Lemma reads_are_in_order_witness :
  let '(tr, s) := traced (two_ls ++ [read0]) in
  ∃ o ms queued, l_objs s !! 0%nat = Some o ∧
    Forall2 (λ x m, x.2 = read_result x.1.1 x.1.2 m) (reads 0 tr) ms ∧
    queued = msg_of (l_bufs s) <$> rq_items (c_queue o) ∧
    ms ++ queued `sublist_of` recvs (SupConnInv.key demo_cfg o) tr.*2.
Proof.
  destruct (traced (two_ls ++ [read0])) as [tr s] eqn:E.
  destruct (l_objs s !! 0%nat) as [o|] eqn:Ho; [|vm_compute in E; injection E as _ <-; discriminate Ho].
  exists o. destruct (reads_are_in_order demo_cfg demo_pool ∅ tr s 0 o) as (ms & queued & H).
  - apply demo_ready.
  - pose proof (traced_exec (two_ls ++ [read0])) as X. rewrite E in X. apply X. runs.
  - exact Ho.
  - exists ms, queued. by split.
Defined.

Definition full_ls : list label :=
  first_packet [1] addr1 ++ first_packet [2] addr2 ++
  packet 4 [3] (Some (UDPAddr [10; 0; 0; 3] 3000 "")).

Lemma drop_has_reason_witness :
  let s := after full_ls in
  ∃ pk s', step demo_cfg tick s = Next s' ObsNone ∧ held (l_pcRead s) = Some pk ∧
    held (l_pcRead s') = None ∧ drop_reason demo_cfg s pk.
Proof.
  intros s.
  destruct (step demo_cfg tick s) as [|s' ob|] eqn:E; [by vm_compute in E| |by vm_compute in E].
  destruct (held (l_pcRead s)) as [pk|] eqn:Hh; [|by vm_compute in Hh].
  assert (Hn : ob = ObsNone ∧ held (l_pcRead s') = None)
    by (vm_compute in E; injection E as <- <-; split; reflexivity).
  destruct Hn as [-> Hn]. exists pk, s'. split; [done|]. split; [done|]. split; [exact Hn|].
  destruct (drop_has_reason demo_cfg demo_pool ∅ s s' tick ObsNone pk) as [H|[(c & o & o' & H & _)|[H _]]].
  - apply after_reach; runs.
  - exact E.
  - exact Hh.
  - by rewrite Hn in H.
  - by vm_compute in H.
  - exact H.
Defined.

------------------------------------------------------------------------

What is required:
Your task is to restate every record exactly.

Solved problem:
Lemma reads_are_in_order_witness :
  let '(tr, s) := traced (two_ls ++ [read0]) in
  ∃ o ms queued, l_objs s !! 0%nat = Some o ∧
    Forall2 (λ x m, x.2 = read_result x.1.1 x.1.2 m) (reads 0 tr) ms ∧
    queued = msg_of (l_bufs s) <$> rq_items (c_queue o) ∧
    ms ++ queued `sublist_of` recvs (SupConnInv.key demo_cfg o) tr.*2.
Proof.
  destruct (traced (two_ls ++ [read0])) as [tr s] eqn:E.
  destruct (l_objs s !! 0%nat) as [o|] eqn:Ho; [|vm_compute in E; injection E as _ <-; discriminate Ho].
  exists o. destruct (reads_are_in_order demo_cfg demo_pool ∅ tr s 0 o) as (ms & queued & H).
  - apply demo_ready.
  - pose proof (traced_exec (two_ls ++ [read0])) as X. rewrite E in X. apply X. runs.
  - exact Ho.
  - exists ms, queued. by split.
Defined.

Definition full_ls : list label :=
  first_packet [1] addr1 ++ first_packet [2] addr2 ++
  packet 4 [3] (Some (UDPAddr [10; 0; 0; 3] 3000 "")).

Lemma drop_has_reason_witness :
  let s := after full_ls in
  ∃ pk s', step demo_cfg tick s = Next s' ObsNone ∧ held (l_pcRead s) = Some pk ∧
    held (l_pcRead s') = None ∧ drop_reason demo_cfg s pk.
Proof.
  intros s.
  destruct (step demo_cfg tick s) as [|s' ob|] eqn:E; [by vm_compute in E| |by vm_compute in E].
  destruct (held (l_pcRead s)) as [pk|] eqn:Hh; [|by vm_compute in Hh].
  assert (Hn : ob = ObsNone ∧ held (l_pcRead s') = None)
    by (vm_compute in E; injection E as <- <-; split; reflexivity).
  destruct Hn as [-> Hn]. exists pk, s'. split; [done|]. split; [done|]. split; [exact Hn|].
  destruct (drop_has_reason demo_cfg demo_pool ∅ s s' tick ObsNone pk) as [H|[(c & o & o' & H & _)|[H _]]].
  - apply after_reach; runs.
  - exact E.
  - exact Hh.
  - by rewrite Hn in H.
  - by vm_compute in H.
  - exact H.
Defined.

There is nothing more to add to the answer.